Steven kapı deliğinden kimin geldiğine bakıyordu. Kimseyi görememiş olacaktı ki kapıyı açtı ve boşluğa doğru seslendi.
S: Kim var orada?
Sesi boşlukta yankılanmıştı. Yavaşça yere doğru eğildi ve eline bir şey aldı.
S: Lenora, bana bir not gelmiş.
Hızlıca kitaplığın arkasından çıktım ve Steven'ın yanına doğru gittim.
S: Müzeden gönderilmiş. Beni yarın kameraları incelemek için çağırıyorlar.
- Steven, müzeden geldiğini nereden anladın? Bir tuzak olabilme ihtimali var.
S: Merak etme, Lenora. Üstünde müzenin kaşesi var. Bu tuzak olamaz.
Steven'ın söylediği gibiyse korkulacak bir şey yoktu.
- Steven ben artık gitmeliyim. Yarın müzede işin bittikten sonra bana olanları anlatırsın.
Hızlıca Steven'a sarıldım. Bana biraz geç karşılık vermişti. Daha sonra ellerini belime koydu ve bana sarıldı.
S: Görüşürüz Lenora. Dikkatli ol.
Steven'dan ayrılmıştım.
- Sen de dikkatli ol.
Eve gidip bir an önce güçlerim üzerinde çalışmak istiyordum. Eğer Arthur Harrow Steven'a tekrardan saldırırsa onu koruyabilmeliydim. Ama benim kim olduğumu öğrenirse asıl o zaman benimle uğraşmaya başlardı. Yeni bir macera beni bekliyordu.

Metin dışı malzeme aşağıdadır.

(** * youtube_watcher: playlist walk, video lookup and publication

    A shallow embedding of [youtube_watcher.py].  Python values decoded
    from JSON are an inductive type, the built-in operations the script
    uses ([x[k]], [d.get(k, default)], [int(x)], iteration) are total
    functions into a result type that carries the exception raised, and the
    script's effects (HTTP requests, the schema registry, the Kafka
    producer) are operations of an abstract world threaded through a
    state-and-exception monad that also records a trace of the calls made. *)

From Stdlib Require Import ZArith List String Ascii Bool Lia.
From Stdlib Require Import Floats.SpecFloat.
Import ListNotations.

Local Open Scope string_scope.
Local Open Scope Z_scope.
Set Warnings "-register-all".

(** ** Python values *)

(** What [json.loads] can produce, which is also all the script ever
    handles: [None], booleans, integers, floats (IEEE 754 binary64, as a
    [spec_float]), strings, lists, and dicts with string keys.  A dict is
    an association list in insertion order; the first binding of a key is
    the one in force. *)
Inductive value : Type :=
| VNone
| VBool (b : bool)
| VInt (z : Z)
| VFloat (f : spec_float)
| VStr (s : string)
| VList (l : list value)
| VDict (d : list (string * value)).

(** The exceptions the script can meet.  It defines none of its own and
    catches none. *)
Inductive exn : Type :=
| RequestException (msg : string)
| JSONDecodeError
| KeyError (key : string)
| TypeError
| AttributeError
| ValueError
| OverflowError
| RecursionError
| KafkaException (msg : string).

Inductive result (A : Type) : Type :=
| Ok (a : A)
| Raise (e : exn).
Arguments Ok {A} a.
Arguments Raise {A} e.

Definition result_map {A B} (f : A -> B) (r : result A) : result B :=
  match r with
  | Ok a => Ok (f a)
  | Raise e => Raise e
  end.

Definition result_bind {A B} (r : result A) (k : A -> result B) : result B :=
  match r with
  | Ok a => k a
  | Raise e => Raise e
  end.

(** ** Built-in operations *)

Fixpoint dict_lookup (k : string) (d : list (string * value)) : option value :=
  match d with
  | [] => None
  | (k', v) :: d' => if String.eqb k k' then Some v else dict_lookup k d'
  end.

(** [obj[k]] for a string key [k]: a dict answers or raises [KeyError];
    a list or a string wants an integer index and everything else is not
    subscriptable, all of which is a [TypeError]. *)
Definition getitem (obj : value) (k : string) : result value :=
  match obj with
  | VDict d =>
      match dict_lookup k d with
      | Some v => Ok v
      | None => Raise (KeyError k)
      end
  | _ => Raise TypeError
  end.

(** [obj.get(k, default)]: only a dict has the method. *)
Definition method_get (obj : value) (k : string) (default : value) : result value :=
  match obj with
  | VDict d =>
      match dict_lookup k d with
      | Some v => Ok v
      | None => Ok default
      end
  | _ => Raise AttributeError
  end.

Fixpoint dict_keys (seen : list string) (d : list (string * value)) : list value :=
  match d with
  | [] => []
  | (k, _) :: d' =>
      if existsb (String.eqb k) seen then dict_keys seen d'
      else VStr k :: dict_keys (k :: seen) d'
  end.

(** The characters of a string, one string per code point: a byte is
    kept with the continuation bytes that follow it. *)
Definition is_continuation (c : ascii) : bool :=
  let b := N_of_ascii c in ((128 <=? b) && (b <? 192))%N.

Fixpoint chars_of (s : string) : list string :=
  match s with
  | EmptyString => []
  | String c s' =>
      match s' with
      | EmptyString => [String c EmptyString]
      | String c' _ =>
          if is_continuation c' then
            match chars_of s' with
            | g :: gs => String c g :: gs
            | [] => [String c EmptyString]
            end
          else String c EmptyString :: chars_of s'
      end
  end.

Definition str_chars (s : string) : list value := map VStr (chars_of s).

(** [x is None] *)
Definition is_none (x : value) : bool :=
  match x with
  | VNone => true
  | _ => false
  end.

(** What [yield from obj] iterates over: the elements of a list, the keys
    of a dict, the characters of a string; anything else is not iterable. *)
Definition iter_value (obj : value) : result (list value) :=
  match obj with
  | VList l => Ok l
  | VDict d => Ok (dict_keys [] d)
  | VStr s => Ok (str_chars s)
  | _ => Raise TypeError
  end.

(** *** [int(x)] *)

(** A string holds the UTF-8 encoding of a Python [str] (a lone surrogate
    being encoded like any other code point).  [code_points] decodes it;
    [acc] is the value read so far of a code point that still needs [need]
    continuation bytes. *)
Fixpoint code_points_from (s : string) (acc : N) (need : nat) : list N :=
  match s with
  | EmptyString =>
      match need with
      | O => []
      | S _ => [65533%N]
      end
  | String c s' =>
      let b := N_of_ascii c in
      match need with
      | O =>
          if (b <? 128)%N then b :: code_points_from s' 0%N 0
          else if (b <? 192)%N then 65533%N :: code_points_from s' 0%N 0
          else if (b <? 224)%N then code_points_from s' (b - 192)%N 1
          else if (b <? 240)%N then code_points_from s' (b - 224)%N 2
          else code_points_from s' (b - 240)%N 3
      | S need' =>
          let acc' := (acc * 64 + b mod 64)%N in
          match need' with
          | O => acc' :: code_points_from s' 0%N 0
          | S _ => code_points_from s' acc' need'
          end
      end
  end.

.-.-.-.-.-.-.-.-.-.-.-.-.-.-.-.-.-.-.-.-.-.-.-.
Steven'dan haber bekliyordum. Bana haber vereceğini söylemişti. Neler olduğunu çok merak ediyordum.
Müzenin kamera kayıtlarında Steven'ın olduğunu gördüklerinde kim bilir nasıl tepki vereceklerdi?
Steven'ın ne yaptığını düşünürken aklıma Strange gelmişti. Onunla uzun zamandır konuşmamıştım. Benimle iletişim kurmaya çalışıyor olmalıydı.
Telepati yaptığımız kolyeyi fırlatıp attıktan sonra bir daha onunla konuşamamıştım. Kesin beni fazlasıyla merak etmişti ve şu an bana söylenmekle meşguldü. Ama son günlerde yaptığı saçmalıkların farkında olduğuna da emindim.
Düşüncelerimden Steven'ın aramasıyla sıyrıldım.
S: LENORA!
- Neler oluyor Steven??
S: Marc ile el ele tutuşup müzeden beraber çıkmışsınız. Ona nasıl güvenebildin??
Steven'a bunları anlatmayı unutmuştum. Ama cevabım hazırdı.
- Steven, özür dilerim bunu anlatmayı unuttum. Ama sen bunları hatırlamıyor musun? Marc seninle yaptığım konuşmaları hatırlıyor.
Steven biraz duraksayıp öyle cevap verdi.
S: Sen de benim haberimin olduğunu düşündün değil mi? Bana bunu nasıl anlatmazsın?
Steven'ın bana bağırması beklediğim bir şey değildi.
- Steven, özür diledim daha ne yapmamı bekliyorsun?
S: Benden uzak durmanı!
Tabii ya demişti iç sesim.
- İyi bir oyuncu değilsin Marc.
M: Ama sen iyi bir yalancısın. Bana yardım edeceğine inanıp aptallık ettim ufaklık.